2. Architecture Overview

Duel.com employs three distinct fairness models, selected based on the trust topology of each game type. This is unusual — most platforms use a single model for all games.

3. Shared Cryptographic Primitives

3.1 HMAC-SHA256 Implementation

All games ultimately depend on a single HMAC function. Extracted from blackjackFairness:

async function generateHMAC_SHA256(keyHex, message) {
  const keyBytes = hexToBytes(keyHex);

  const cryptoKey = await crypto.subtle.importKey(
    'raw',
    keyBytes,
    { name: 'HMAC', hash: 'SHA-256' },
    false,
    ['sign'],
  );

  const signature = await crypto.subtle.sign('HMAC', cryptoKey, message);
  return bytesToHex(new Uint8Array(signature));
}

Assessment: Correct. Uses the Web Crypto API (crypto.subtle), which is:

• Implemented in native code within the browser engine (V8/SpiderMonkey/WebKit)
• Resistant to timing side-channel attacks (constant-time comparison)
• FIPS 140-2 validated in major browser implementations
• Not susceptible to the implementation bugs common in JavaScript-only crypto libraries

The key is passed as raw hex bytes (not UTF-8 string), and the message is a Uint8Array. Both are correct for HMAC-SHA256.

3.2 Hex/Byte Conversion

function hexToBytes(hex) {
  const bytes = new Uint8Array(hex.length / 2);
  for (let i = 0; i < bytes.length; i++) {
    bytes[i] = parseInt(hex.slice(i * 2, i * 2 + 2), 16);
  }
  return bytes;
}

function bytesToHex(bytes) {
  return Array.from(bytes)
    .map((b) => b.toString(16).padStart(2, '0'))
    .join('');
}

Assessment: Standard implementation. padStart(2, '0') ensures consistent zero-padding for bytes 0x00–0x0F. No edge cases.

3.3 drand Seed Decoding

function hexToUtf8String(publicSeed) {
  const bytes = hexToBytes(publicSeed);
  return new TextDecoder('utf-8').decode(bytes);
}

Assessment: The drand beacon’s randomness value is received as a hex string and decoded to UTF-8 before being used as the HMAC message. This is a design choice — it means the effective entropy comes from the UTF-8 representation of the drand bytes, not the raw bytes themselves. This does not reduce security because the drand output is already cryptographically random and the HMAC operation preserves entropy.
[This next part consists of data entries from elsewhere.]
(* ===== verification/IpAddress.v ===== *)
(** * The standard library's [ipaddress], as the allow-lists use it

    [ip_address] and [ip_network(..., strict=False)] on text, equality of
    addresses and membership in a network; [None] stands for [ValueError]. *)

From S2P Require Import Prelude Calendar TimeParse.
#[local] Open Scope Z_scope.

(** [s.split(c)]. *)
Fixpoint split_on (c : ascii) (l cur : chars) : list chars :=
  match l with
  | [] => [rev cur]
  | x :: l' => if Ascii.eqb x c then rev cur :: split_on c l' [] else split_on c l' (x :: cur)
  end.

Definition is_nil {A} (l : list A) : bool := match l with [] => true | _ => false end.

(** ** IPv4 *)

Definition parse_octet (l : chars) : option Z :=
  if is_nil l || negb (forallb is_digit l) || (3 <? Z.of_nat (length l)) ||
     (match l with "0"%char :: _ :: _ => true | _ => false end) || (255 <? digits_value l)
  then None else Some (digits_value l).

(** The digits of a number, most significant first. *)
Definition number_of (base : Z) (l : list Z) : Z := fold_left (λ acc x, acc * base + x) l 0.

Definition ipv4_int (l : chars) : option Z :=
  let octets := split_on "." l [] in
  if (length octets =? 4)%nat then number_of 256 <$> mapM parse_octet octets else None.

(** ** IPv6 *)

Definition hex_value (c : ascii) : option Z :=
  if is_digit c then Some (digit_value c)
  else if (65 <=? code c) && (code c <=? 70) then Some (code c - 55)
  else if (97 <=? code c) && (code c <=? 102) then Some (code c - 87)
  else None.

(** A part between colons: text, or half of a trailing IPv4 address. *)
Definition ipv6_part : Type := chars + Z.

Definition part_empty (p : ipv6_part) : bool := match p with inl [] => true | _ => false end.

Definition parse_hextet (p : ipv6_part) : option Z :=
  match p with
  | inr n => Some n
  | inl l =>
      if is_nil l || (4 <? Z.of_nat (length l)) then None
      else number_of 16 <$> mapM hex_value l
  end.

(** The parts, with a dotted last one split into two numbers. *)
Definition ipv6_parts (l : chars) : option (list ipv6_part) :=
  let parts := split_on ":" l [] in
  if (length parts <? 3)%nat then None
  else
    let texts := inl <$> parts in
    match last parts with
    | Some tail =>
        if existsb (Ascii.eqb ".") tail then
          n ← ipv4_int tail;
          Some (removelast texts ++ [inr (Z.shiftr n 16); inr (Z.land n 65535)])
        else Some texts
    | None => None
    end.

(** The numbers of the parts from [::] on, left and right of it. *)
Definition ipv6_int (l : chars) : option Z :=
  parts ← ipv6_parts l;
  let n := length parts in
  if (9 <? n)%nat then None
  else
    match List.filter (λ i, match parts !! i with Some p => part_empty p | None => false end)
            (seq 1 (n - 2)) with
    | [] =>
        if negb (n =? 8)%nat then None else number_of 65536 <$> mapM parse_hextet parts
    | [k] =>
        let before := firstn k parts in
        let behind := skipn (S k) parts in
        let hi := if match parts with p :: _ => part_empty p | [] => false end
                  then if (k =? 1)%nat then Some [] else None else Some before in
        let lo := if match last parts with Some p => part_empty p | None => false end
                  then if (length behind =? 1)%nat then Some [] else None else Some behind in
        hi ← hi; lo ← lo;
        if (8 <=? length hi + length lo)%nat then None
        else
          high ← mapM parse_hextet hi; low ← mapM parse_hextet lo;
          Some (number_of 65536 (high ++ repeat 0 (8 - length hi - length lo) ++ low))
    | _ => None
    end.

(** ** Addresses *)

Inductive ip := V4 (n : Z) | V6 (n : Z) (scope : option string).

#[global] Instance ip_eq_dec : EqDecision ip.
Proof. solve_decision. Defined.

(** [addr, sep, scope_id = text.partition('%')]. *)
Definition split_scope_id (l : chars) : option (chars * option string) :=
  match split_on "%" l [] with
  | [addr] => Some (addr, None)
  | [addr; (_ :: _) as scope] => Some (addr, Some (string_of_list_ascii scope))
  | _ => None
  end.

Definition has_slash (l : chars) : bool := existsb (Ascii.eqb "/") l.

Definition ipv4_address (l : chars) : option ip := if has_slash l then None else V4 <$> ipv4_int l.
Definition ipv6_address (l : chars) : option ip :=
  if has_slash l then None
  else '(addr, scope) ← split_scope_id l; (λ n, V6 n scope) <$> ipv6_int addr.

Definition ip_address (s : string) : option ip :=
  let l := list_ascii_of_string s in
  match ipv4_address l with Some a => Some a | None => ipv6_address l end.

(** ** Networks *)

Record network := mk_network { net_v6 : bool; net_address : Z; net_mask : Z }.

Definition mask_of (width prefixlen : Z) : Z := Z.ones prefixlen * 2 ^ (width - prefixlen).

Definition prefix_from_prefix_string (width : Z) (l : chars) : option Z :=
  if is_nil l || negb (forallb is_digit l) || (width <? digits_value l)
  then None else Some (digits_value l).

(** A dotted netmask is a run of ones followed by zeros. *)
Definition prefix_from_ip_int (n : Z) : option Z :=
  find (λ p, n =? mask_of 32 p) (zrange 0 33).

Definition prefix_from_ip_string (l : chars) : option Z :=
  n ← ipv4_int l;
  match prefix_from_ip_int n with
  | Some p => Some p
  | None => prefix_from_ip_int (Z.lxor n (Z.ones 32))
  end.

Definition ipv4_network (addr : chars) (mask : option chars) : option network :=
  n ← ipv4_int addr;
  p ← match mask with
      | None => Some 32
      | Some m =>
          match prefix_from_prefix_string 32 m with
          | Some p => Some p
          | None => prefix_from_ip_string m
          end
      end;
  Some (mk_network false (Z.land n (mask_of 32 p)) (mask_of 32 p)).

Definition ipv6_network (addr : chars) (mask : option chars) : option network :=
  '(a, _) ← split_scope_id addr; n ← ipv6_int a;
  p ← match mask with None => Some 128 | Some m => prefix_from_prefix_string 128 m end;
  Some (mk_network true (Z.land n (mask_of 128 p)) (mask_of 128 p)).

Definition ip_network (s : string) : option network :=
  let build addr mask := match ipv4_network addr mask with
                         | Some n => Some n
                         | None => ipv6_network addr mask
                         end in
  match split_on "/" (list_ascii_of_string s) [] with
  | [addr] => build addr None
  | [addr; mask] => build addr (Some mask)
  | _ => None
  end.

Definition in_network (a : ip) (n : network) : bool :=
  match a with
  | V4 x => negb (net_v6 n) && (Z.land x (net_mask n) =? net_address n)
  | V6 x _ => net_v6 n && (Z.land x (net_mask n) =? net_address n)
  end.

(** ** Examples *)

Example dotted_quad : ip_address "192.168.1.20" = Some (V4 3232235796).
Proof. reflexivity. Qed.
Example leading_zero : ip_address "192.168.01.20" = None.
Proof. reflexivity. Qed.
Example loopback : ip_address "::1" = Some (V6 1 None).
Proof. reflexivity. Qed.
Example mapped : ip_address "::ffff:1.2.3.4%eth0" = Some (V6 281470698652420 (Some "eth0")%string).
Proof. vm_compute. reflexivity. Qed.
Example two_gaps : ip_address "1::2::3" = None.
Proof. reflexivity. Qed.
Example host_bits : ip_network "10.1.2.3/255.255.0.0" = ip_network "10.1.0.0/16".
Proof. vm_compute. reflexivity. Qed.
Example wildcard_mask : ip_network "10.1.2.3/0.0.255.255" = ip_network "10.1.0.0/16".
Proof. vm_compute. reflexivity. Qed.

(* ===== verification/IntegrationCatalog.v ===== *)
(** * The catalogue of the integration administration

    The constant tables of services/integration_admin.py: scopes, permission
    profiles, restriction modes and their labels. *)

From S2P Require Import Prelude IntegrationClients.
#[local] Open Scope string_scope.
#[local] Open Scope Z_scope.

Definition NAME_MIN_LENGTH : Z := 3.
Definition NAME_MAX_LENGTH : Z := 80.

Definition IP_RESTRICTION_NONE : string := "NONE".
Definition IP_RESTRICTION_SERVER_MANAGED : string := "SERVER_MANAGED".

Definition EXPIRATION_NONE : string := "NONE".
Definition EXPIRATION_30_DAYS : string := "DAYS_30".
Definition EXPIRATION_90_DAYS : string := "DAYS_90".
Definition EXPIRATION_1_YEAR : string := "YEAR_1".
Definition EXPIRATION_CUSTOM : string := "CUSTOM_DATE".

Definition PERMISSION_PROFILE_HEALTH : string := "HEALTH_ONLY".
Definition PERMISSION_PROFILE_ATTENDANCE : string := "ATTENDANCE_READ".
Definition PERMISSION_PROFILE_FULL_READONLY : string := "FULL_READONLY".

Record ScopeDefinition := mk_scope_definition {
  sd_id : string;
  sd_label : string;
  sd_description : string;
  sd_data_access : string;
  sd_when_to_enable : string;
  sd_risk : string;
  sd_available : bool;
  sd_unavailable_reason : option string;
}.

Definition SCOPE_DEFINITIONS : list ScopeDefinition :=
  [mk_scope_definition SCOPE_HEALTH
     "Kontrola dostupnosti API"
     "Umožní ověřit, že integrační token funguje a rozhraní je dostupné."
     "Vrací jen technický health check bez provozních dat."
     "Zapněte vždy, když externí partner potřebuje sledovat dostupnost integrace."
     "Nízké riziko. Partner nezíská osobní údaje ani docházková data."
     true None;
   mk_scope_definition SCOPE_EMPLOYMENTS
     "Čtení zaměstnanců a úvazků"
     "Zpřístupní seznam zaměstnanců a jejich úvazků v povoleném rozsahu."
     "Vrací identifikátory zaměstnanců, employment_id, názvy úvazků a stav aktivity."
     "Zapněte při prvotním párování lidí a úvazků v cílovém systému."
     "Střední riziko. Partner získá seznam osob a pracovních vztahů."
     true None;
   mk_scope_definition SCOPE_SHIFT_PLAN
     "Čtení plánu služeb"
     "Umožní číst rozpis směn a volitelné měsíční zámky v povoleném rozsahu."
     "Vrací plánované příchody a odchody podle employment_id."
     "Nelze zapnout, dokud nebude implementovaný a vynucený odpovídající endpoint."
     "Střední riziko. Partner získá budoucí pracovní rozvrh lidí."
     false (Some "Endpoint plánu služeb není v této verzi integračního API dostupný."%string);
   mk_scope_definition SCOPE_ATTENDANCE
     "Čtení průchodů"
     "Umožní číst skutečně evidované chronologické průchody."
     "Vrací skutečné příchody a odchody podle employment_id."
     "Zapněte pro mzdy, reporting nebo přenos skutečně odpracované doby."
     "Vyšší riziko. Partner získá citlivá provozní data o docházce."
     true None;
   mk_scope_definition SCOPE_ATTENDANCE_CREATE
     "Vytváření průchodů"
     "Umožní založit nový průchod pro existující employment_id a čas."
     "Smí vytvořit pouze průchod. Nevytváří zaměstnance, uživatele ani úvazky."
     "Zapněte jen pokud externí systém skutečně zapisuje docházku a má jasný proces pro duplicitní pokusy."
     "Vysoké riziko. Partner může založit nový docházkový záznam v povoleném rozsahu."
     true None;
   mk_scope_definition SCOPE_ATTENDANCE_UPDATE
     "Úprava průchodů"
     "Umožní měnit časy existujícího průchodu v povoleném rozsahu."
     "Smí upravovat pouze uložené časy průchodů. Nemění zaměstnance, úvazky, plány služeb ani zámky."
     "Zapněte jen pokud partner potřebuje opravovat nebo doplňovat docházku a umí pracovat s konflikty změn."
     "Vysoké riziko. Partner může změnit existující docházkový záznam."
     true None;
   mk_scope_definition SCOPE_ATTENDANCE_DELETE
     "Mazání průchodů"
     "Umožní odstranit existující průchod v povoleném rozsahu."
     "Smí mazat pouze průchody. Nemá oprávnění spravovat zaměstnance, úvazky, plány služeb ani zámky."
     "Zapněte jen pokud je mazání nezbytné a partner má řízený auditovaný proces oprav."
     "Kritické riziko. Partner může smazat docházkový záznam; používejte pouze po výslovném schválení správce."
     true None;
   mk_scope_definition SCOPE_PUNCHES
     "Čtení odvozených průchodů"
     "Umožní číst odvozené události příchod/odchod vytvořené z docházky."
     "Vrací odvozené průchody ARRIVAL a DEPARTURE podle attendance dat."
     "Nelze zapnout, dokud nebude implementovaný a vynucený odpovídající endpoint."
     "Vyšší riziko. Partner získá detailnější provozní průběh dne."
     false (Some "Samostatný endpoint odvozených průchodů není v této verzi dostupný."%string);
   mk_scope_definition SCOPE_LOCKS
     "Čtení měsíčních zámků"
     "Umožní číst, které měsíce jsou uzamčené proti změnám."
     "Vrací stav uzamčení měsíců podle employment_id."
     "Zapněte, když partner potřebuje rozlišit uzavřené a otevřené období."
     "Nízké až střední riziko. Jde o provozní metadata nad docházkou."
     true None;
   mk_scope_definition SCOPE_OPENAPI
     "Čtení chráněné OpenAPI dokumentace"
     "Umožní stáhnout strojově čitelné OpenAPI schéma integračního API."
     "Vrací jen dokumentaci endpointů, ne provozní data zaměstnanců."
     "Zapněte, pokud partner napojuje klienta automatizovaně z OpenAPI."
     "Nízké riziko. Partner získá jen technický popis API."
     true None;
   mk_scope_definition SCOPE_CHANGES
     "Změnová synchronizace"
     "Volba je připravená pro budoucí change feed, ale v této verzi ještě není dostupná."
     "V této verzi nevrací žádná data, protože endpoint není implementovaný."
     "Nezapínejte. Pokud partner změnovou synchronizaci potřebuje, je nutné ji doplnit zvlášť."
     "Bez provozního dopadu, protože endpoint není dostupný."
     false (Some "Není v této verzi podporováno."%string)].

(** [SCOPE_BY_ID.get(scope)]. *)
Definition scope_by_id (scope : string) : option ScopeDefinition :=
  List.find (λ d, String.eqb (sd_id d) scope) SCOPE_DEFINITIONS.

Definition PERMISSION_PROFILES : list (string * list string) :=
  [(PERMISSION_PROFILE_HEALTH, [SCOPE_HEALTH]);
   (PERMISSION_PROFILE_ATTENDANCE, [SCOPE_HEALTH; SCOPE_EMPLOYMENTS; SCOPE_ATTENDANCE; SCOPE_LOCKS]);
   (PERMISSION_PROFILE_FULL_READONLY,
    [SCOPE_HEALTH; SCOPE_EMPLOYMENTS; SCOPE_ATTENDANCE; SCOPE_LOCKS; SCOPE_OPENAPI])].

Definition PERMISSION_PROFILE_LABELS : list (string * string) :=
  [(PERMISSION_PROFILE_HEALTH, "Pouze kontrola dostupnosti"%string);
   (PERMISSION_PROFILE_ATTENDANCE, "Čtení průchodů a zámků"%string);
   (PERMISSION_PROFILE_FULL_READONLY, "Kompletní read-only integrace"%string)].

Definition DATA_SCOPE_LABELS : list (string * string) :=
  [(DATA_SCOPE_ALL, "Všechny úvazky"%string);
   (DATA_SCOPE_ACTIVE_ONLY, "Všechny aktivní úvazky"%string);
   (DATA_SCOPE_SELECTED_EMPLOYEES, "Pouze vybraní zaměstnanci"%string);
   (DATA_SCOPE_SELECTED_EMPLOYMENTS, "Pouze vybrané úvazky"%string)].

Definition IP_RESTRICTION_LABELS : list (string * string) :=
  [(IP_RESTRICTION_NONE, "Bez IP omezení"%string);
   (IP_RESTRICTION_SERVER_MANAGED, "IP omezení spravuje administrátor serveru mimo toto UI"%string)].

(** The value of the enumeration. *)
Definition client_status_value (s : IntegrationClientStatus) : string :=
  match s with
  | CLIENT_ACTIVE => "ACTIVE"
  | CLIENT_DISABLED => "DISABLED"
  | CLIENT_REVOKED => "REVOKED"
  end.

Definition CLIENT_STATUS_LABELS : list (string * string) :=
  [(client_status_value CLIENT_ACTIVE, "Aktivní"%string);
   (client_status_value CLIENT_DISABLED, "Deaktivovaná"%string);
   (client_status_value CLIENT_REVOKED, "Revokovaná"%string);
   ("EXPIRED"%string, "Expirovaná"%string)].

(** [table[key]] of a constant table. *)
Fixpoint label_of (table : list (string * string)) (key : string) : option string :=
  match table with
  | [] => None
  | (k, v) :: rest => if String.eqb k key then Some v else label_of rest key
  end.

(** The routes of api/v1/integration.py and the scope each needs. *)
Definition INTEGRATION_SCOPE_ROUTES : list (string * list (string * string)) :=
  [(SCOPE_HEALTH, [("GET", "/health")%string]);
   (SCOPE_OPENAPI, [("GET", "/openapi.json")%string]);
   (SCOPE_EMPLOYMENTS, [("GET", "/employments")%string]);
   (SCOPE_ATTENDANCE, [("GET", "/attendance-events")%string]);
   (SCOPE_ATTENDANCE_CREATE, [("POST", "/attendance-events")%string]);
   (SCOPE_ATTENDANCE_UPDATE, [("PATCH", "/attendance-events/{event_id}")%string]);
   (SCOPE_ATTENDANCE_DELETE, [("DELETE", "/attendance-events/{event_id}")%string]);
   (SCOPE_LOCKS, [("GET", "/locks")%string])].
Definition between (lo hi n : Z) : bool := (lo <=? n) && (n <=? hi).

Definition expiration_choice_from_datetime (expires_at : option Z) (now : Z)
    : string * option date :=
  match expires_at with
  | None => (EXPIRATION_NONE, None)
  | Some t =>
      let delta_days := utc_date t - utc_date now in
      if between 28 31 delta_days then (EXPIRATION_30_DAYS, Some (utc_date t))
      else if between 88 92 delta_days then (EXPIRATION_90_DAYS, Some (utc_date t))
      else if between 360 370 delta_days then (EXPIRATION_1_YEAR, Some (utc_date t))
      else (EXPIRATION_CUSTOM, Some (utc_date t))
  end.

(** The common form of both selections: known ids, each once, in order. *)
Definition validate_selected (known : Z → bool) (ids : list Z) : result (list Z) :=
  guard (is_nil ids) admin_invalid ?;;
  let normalized := sorted_by Z.leb (dedup ids) in
  guard (existsb (λ i, negb (known i)) normalized) admin_invalid ?;;
  Ok normalized.

Definition validate_selected_employee_ids (db : DB) (ids : list Z) : result (list Z) :=
  validate_selected (λ i, mem i (pu_id <$> users db)) ids.
Definition validate_selected_employment_ids (db : DB) (ids : list Z) : result (list Z) :=
  validate_selected (λ i, mem i (em_id <$> employments db)) ids.

(** ** What a client is shown as *)

(** [", ".join(parts)]. *)
Definition join_comma (parts : list string) : string := String.concat ", " parts.

Definition scope_labels (scopes : list string) : list string :=
  omap (λ s, sd_label <$> scope_by_id s) scopes.

Definition summarize_scopes (scopes : list string) : string :=
  match scopes with
  | [] => "Žádná oprávnění"
  | _ => match scope_labels scopes with [] => join_comma scopes | labels => join_comma labels end
  end.

Definition client_status_key (c : IntegrationClient) (now : Z) : string :=
  if client_is_expired c now then "EXPIRED" else client_status_value (ic_status c).

Definition client_status_label (c : IntegrationClient) (now : Z) : string :=
  default "Neznámý stav"%string (label_of CLIENT_STATUS_LABELS (client_status_key c now)).

Definition infer_ip_restriction_mode (c : IntegrationClient) : string :=
  if is_nil (ic_ip_allowlist c) then IP_RESTRICTION_NONE else IP_RESTRICTION_SERVER_MANAGED.

Definition DATA_SCOPE_MODES : list string :=
  [DATA_SCOPE_ALL; DATA_SCOPE_ACTIVE_ONLY; DATA_SCOPE_SELECTED_EMPLOYEES;
   DATA_SCOPE_SELECTED_EMPLOYMENTS].

Definition infer_data_scope_mode (c : IntegrationClient) : string :=
  let raw_mode := strip (ic_data_scope_mode c) in
  if mem raw_mode DATA_SCOPE_MODES then raw_mode
  else if negb (is_nil (ic_allowed_employee_ids c)) then DATA_SCOPE_SELECTED_EMPLOYEES
  else if negb (is_nil (ic_allowed_employment_ids c)) then DATA_SCOPE_SELECTED_EMPLOYMENTS
  else DATA_SCOPE_ALL.

Definition data_scope_summary (c : IntegrationClient) : string :=
  let mode := infer_data_scope_mode c in
  let count {A} (l : list A) := pretty (Z.of_nat (length l)) in
  if String.eqb mode DATA_SCOPE_SELECTED_EMPLOYEES then
    "Vybraní zaměstnanci (" +:+ count (ic_allowed_employee_ids c) +:+ ") - " +:+
    (if ic_include_inactive_employments c then "včetne neaktivních úvazků" else "jen aktivní úvazky")
  else if String.eqb mode DATA_SCOPE_SELECTED_EMPLOYMENTS then
    "Vybrané úvazky (" +:+ count (ic_allowed_employment_ids c) +:+ ")"
  else if String.eqb mode DATA_SCOPE_ACTIVE_ONLY then "Všechny aktivní úvazky"
  else "Všechny úvazky".

Definition allowed_actions_for_client (c : IntegrationClient) (now : Z) : list string :=
  let status_key := client_status_key c now in
  ["rotate"%string] ++
  (if mem status_key ["ACTIVE"; "EXPIRED"]%string then ["disable"%string] else []) ++
  (if String.eqb status_key "DISABLED" then ["enable"%string] else []) ++
  (if negb (String.eqb status_key "REVOKED") then ["revoke"%string] else []).

Record AuditSummary := mk_audit_summary {
  as_request_count : Z;
  as_last_error : option (Z * option string * Z);
  as_last_source_ip : option string;
  as_last_path : option string;
}.

Definition newest_audit (a b : IntegrationAuditLog) : bool :=
  (al_requested_at b <? al_requested_at a) ||
  ((al_requested_at a =? al_requested_at b) && (al_id b <=? al_id a)).

Definition mask_ip (s : string) : string :=
  if 6 <? Z.of_nat (String.length s) then take_text 6 s +:+ "..." else s.

Definition build_recent_audit_summary (g : Gateway) (client_id : Z) : AuditSummary :=
  let rows := firstn 20 (sorted_by newest_audit
    (where_ (λ r, bool_decide (al_client_id r = Some client_id)) (g_audit g))) in
  let last_error := head (where_ (λ r, truthy (al_error_code r) || (400 <=? al_status_code r)) rows) in
  mk_audit_summary (Z.of_nat (length rows))
    ((λ r, (al_status_code r, al_error_code r, al_requested_at r)) <$> last_error)
    (r ← head rows; match al_source_ip r with
                    | Some (String _ _ as s) => Some (mask_ip s)
                    | _ => None
                    end)
    (al_path <$> head rows).

Definition count_active_clients (g : Gateway) : Z :=
  Z.of_nat (length (where_ client_is_active (g_clients g))).

Definition find_permission_profile (scope_ids : list string) : option string :=
  fst <$> List.find (λ p, bool_decide (sorted_by String.leb p.2 = sorted_by String.leb scope_ids))
    PERMISSION_PROFILES.

(** [client.secrets], and the newest that is not revoked. *)
Definition secrets_of (g : Gateway) (client_id : Z) : list IntegrationClientSecret :=
  where_ (λ s, is_client_id s =? client_id) (g_secrets g).
Definition active_secret (g : Gateway) (client_id : Z) : option IntegrationClientSecret :=
  head (where_ (λ s, negb (is_some (is_revoked_at s))) (sorted_by newest_first (secrets_of g client_id))).

Record ClientConfiguration := mk_configuration {
  cc_selected_scope_ids : list string;
  cc_permission_profile_id : option string;
  cc_data_scope_mode : string;
  cc_selected_employee_ids : list Z;
  cc_selected_employment_ids : list Z;
  cc_include_inactive_employments : bool;
  cc_ip_restriction_mode : string;
  cc_expiration_choice : string;
  cc_custom_expiration_date : option string;
}.

Record ClientListItem := mk_list_item {
  cl_id : Z;
  cl_name : string;
  cl_status : string;
  cl_status_label : string;
  cl_scopes : list string;
  cl_scope_labels : list string;
  cl_scope_summary : string;
  cl_data_scope_summary : string;
  cl_ip_restriction_mode : string;
  cl_ip_restriction_summary : string;
  cl_expires_at : option Z;
  cl_last_used_at : option Z;
  cl_created_by : option string;
  cl_active_secret_fingerprint : option string;
  cl_active_secret_last4 : option string;
  cl_available_actions : list string;
}.

Record ClientDetail := mk_client_detail {
  cd_item : ClientListItem;
  cd_configuration : ClientConfiguration;
  cd_audit_summary : AuditSummary;
}.

Definition serialize_configuration (c : IntegrationClient) (now : Z) : ClientConfiguration :=
  let '(choice, custom_date) := expiration_choice_from_datetime (ic_expires_at c) now in
  mk_configuration (ic_scopes c) (find_permission_profile (ic_scopes c)) (infer_data_scope_mode c)
    (ic_allowed_employee_ids c) (ic_allowed_employment_ids c) (ic_include_inactive_employments c)
    (infer_ip_restriction_mode c) choice (isoformat <$> custom_date).

Definition serialize_list_item (g : Gateway) (now : Z) (c : IntegrationClient) : ClientListItem :=
  let secret := active_secret g (ic_id c) in
  let status := client_status_key c now in
  mk_list_item (ic_id c) (ic_name c) status
    (default (client_status_label c now) (label_of CLIENT_STATUS_LABELS status))
    (ic_scopes c) (scope_labels (ic_scopes c)) (summarize_scopes (ic_scopes c))
    (data_scope_summary c) (infer_ip_restriction_mode c)
    (default ""%string (label_of IP_RESTRICTION_LABELS (infer_ip_restriction_mode c)))
    (ic_expires_at c) (ic_last_used_at c) (ic_created_by c)
    (is_token_fingerprint <$> secret) (is_token_last4 <$> secret) (allowed_actions_for_client c now).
4. Randomness Extraction Methods

After generating an HMAC hash, the platform must convert the 256-bit output into a game-specific result within a bounded range. This is where most provably fair implementations introduce subtle biases. We identified three distinct extraction methods.

4.1 Rejection Sampling (Standard Games)

Used by: Dice, Mines, Keno, Blackjack, Video Poker, Cross Road, PF Slots.

The canonical pattern, from the Dice module:

const MAX_UINT32 = 0xFFFFFFFF; // 4,294,967,295
const RANGE = 10001;
const MAX_FAIR = MAX_UINT32 - (MAX_UINT32 % RANGE);

while (offset + 8 <= hash.length) {
  const value = parseInt(hash.slice(offset, offset + 8), 16);
  if (value < MAX_FAIR) {
    return (value % RANGE) / 100;
  }
  offset += 8;
}

Mathematical analysis:

• MAX_UINT32 = 2³² − 1 = 4,294,967,295
• For Dice: RANGE = 10,001, so MAX_FAIR = 4,294,967,295 − (4,294,967,295 mod 10,001) = 4,294,967,295 − 7,294 = 4,294,960,001
• Rejection probability per 4-byte chunk: 7,295 / 4,294,967,296 ≈ 0.00017%
• Probability of rejecting all 8 chunks in a SHA-256 hash: (7,295/4,294,967,296)⁸ ≈ 1.24 × 10⁻⁴⁶

Assessment: Correct. This is the standard rejection sampling technique recommended by NIST SP 800-90A for converting uniform random bits into a uniform value in a non-power-of-two range. The rejection probability is negligible, and the hash provides 8 independent 4-byte chunks as fallback.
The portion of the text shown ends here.